1) If you have a limited number of values that you would like to test for not-equality, consider modeling those as a boolean columns (i.e.: column isEqualToUnitedStates with true or false).

2)否则,请考虑通过组合客户端上两个单独的查询< X> X的结果来模拟不受支持的查询!= X.

2) Otherwise, consider emulating the unsupported query != X by combining results of two separate queries, < X and > X on the client-side.

3)如果您的模式不能支持上述两种查询,则可能必须求助于编写自定义例程,该例程将进行客户端过滤并动态构造不相等的集合.如果您可以先将搜索空间缩小到可管理的比例,这样在没有不相等条件的情况下运行查询相对便宜,那么这将是可行的.

3) If your schema cannot support either type of query above, you may have to resort to writing custom routines that will do client-side filtering and construct the not-equal set dynamically. This will work if you can first narrow down your search space to manageable proportions, such that it's relatively cheap to run the query without the not-equal.

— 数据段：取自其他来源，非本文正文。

(** ** What a step does *)
Lemma next_proc_step p l p' : pnext p l = Some p' ->
  proc_step onReqIn onReqOut act vars sampleOutputFactor WriteFails kept_in kept_out kept_writer p l = Some (Ok p') /\ main p <> Finished.
Proof.
  unfold TraceMain.next. destruct (proc_step _ _ _ _ _ _ _ _ _ p l) as [[p1|e|e|e]|] eqn:E; try done. intros [= <-].
  split; [done|]. intros Hf. unfold proc_step in E. by rewrite decide_True in E.
Qed.
Definition with_pipe (x : pipeline (A := A) (D := D)) (tw : list Response) (ret sg : bool) p : process :=
  mkProcess x (senders p) (finishSend p) (main p) tw ret (wr p) (file p) sg.
Definition cancelled (x : pipeline (A := A) (D := D)) : pipeline := mkPipe (gw x) (pds x) true.
(** What a step needs and makes, by its label. *)
Definition effect p (l : plabel) p' : Prop :=
  match l with
  | MSystem l => psystem p l = Some (Ok p')
  | MSend i now => send_step onReqIn onReqOut act vars p i now = Some (Ok p')
  | MFinishSend => all_sent (senders p) /\
      p' = mkProcess (pipe p) (senders p) true (main p) (toWriter p) (recv_returned p) (wr p) (file p) (signalled p)
  | MSignal => p' = with_pipe (cancelled (pipe p)) (toWriter p) (recv_returned p) true p
  | MSelectDone => main p = Running /\ ctx_cancelled (pipe p) = true /\ p' = set_main Stopping p
  | MSelectFinished => main p = Running /\ finishSend p = true /\ p' = set_main Grace p
  | MGraceOver => main p = Grace /\ p' = set_main Stopping p
  | MCancel => main p = Stopping /\ p' = set_main Cancelled (set_pipe (cancelled (pipe p)) p)
  | MClose => main p = Cancelled /\ p' = set_main Closed (set_pipe (close_pipe kept_in kept_out (pipe p)) p)
  | MRecv now => exists r rest x, externalOutput (gw (pipe p)) = r :: rest /\ pstep (pipe p) PClientRecv = Some x /\
      recv_returned p = false /\ p' = with_pipe x (toWriter p ++ [recv_one now r]) false (signalled p) p
  | MRecvEnd => main p = Closed /\ externalOutput (gw (pipe p)) = [] /\ recv_returned p = false /\
      p' = with_pipe (pipe p) (kept_writer (toWriter p)) true (signalled p) p
  | MWrite => exists r rest w, toWriter p = r :: rest /\ file p = None /\
      p' = mkProcess (pipe p) (senders p) (finishSend p) (main p) rest (recv_returned p) w None (signalled p)
  | MWriteEnd => exists lines, toWriter p = [] /\ file p = None /\ recv_returned p = true /\
      p' = mkProcess (pipe p) (senders p) (finishSend p) (main p) [] true (wr p) (Some lines) (signalled p)
  | MDone => main p = Closed /\ is_Some (file p) /\ p' = set_main Finished p
  end.
Lemma next_effect p l p' : pnext p l = Some p' -> main p <> Finished /\ effect p l p'.
Proof.
  intros [Hs Hm]%next_proc_step. split; [done|]. unfold proc_step in Hs. rewrite decide_False in Hs by done. cbv zeta in Hs.
  destruct l as [l|i now| | | | | | | |now| | | | ]; cbn [effect]; try done;
    repeat match goal with
    | H : (if ?b then _ else _) = _ |- _ => let E := fresh "E" in destruct b eqn:E; [|done]
    | H : _ && _ = true |- _ => apply andb_true_iff in H as [? ?]
    | H : bool_decide _ = true |- _ => apply bool_decide_eq_true in H
    | H : negb _ = true |- _ => apply negb_true_iff in H
    | H : closed p = true |- _ => unfold closed in H
    end; try (by simplify_eq/=).
  - destruct (externalOutput (gw (pipe p))) as [|r rest] eqn:Er; [done|]. apply bind_Some in Hs as (x & Hx & Hs).
    destruct (recv_returned p) eqn:Er'; [done|]. cbn in Hs. simplify_eq/=. by exists r, rest, x.
  - destruct (toWriter p) as [|r rest] eqn:Et; [done|]. destruct (file p) eqn:Ef; [done|].
    injection Hs as Hs. apply res_bind_ok in Hs as (w & Hw & Hs). injection Hs as <-. by exists r, rest, w.
  - destruct (toWriter p) as [|r rest] eqn:Et; [|done]. destruct (file p) eqn:Ef; [done|].
    destruct (recv_returned p); [|done]. destruct (WriteFails _); [done|]. injection Hs as <-. by eexists.
Qed.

因此,假设您对除Widget之外的每种产品类型的特定客户的所有购买感兴趣.理想的查询可能类似于SELECT * FROM purchases WHERE customer = 'Bob' AND item != 'Widget';现在,您当然不能运行它,但是在这种情况下,您应该能够运行SELECT * FROM purchases WHERE customer = 'Bob'而不会浪费太多资源并在客户端应用程序中过滤item != 'Widget'.

So let's say you're interested in all purchases of a particular customer of every product type except Widget. An ideal query could look something like SELECT * FROM purchases WHERE customer = 'Bob' AND item != 'Widget'; Now of course, you cannot run this, but in this case you should be able to run SELECT * FROM purchases WHERE customer = 'Bob' without wasting too many resources and filter item != 'Widget' in the client application.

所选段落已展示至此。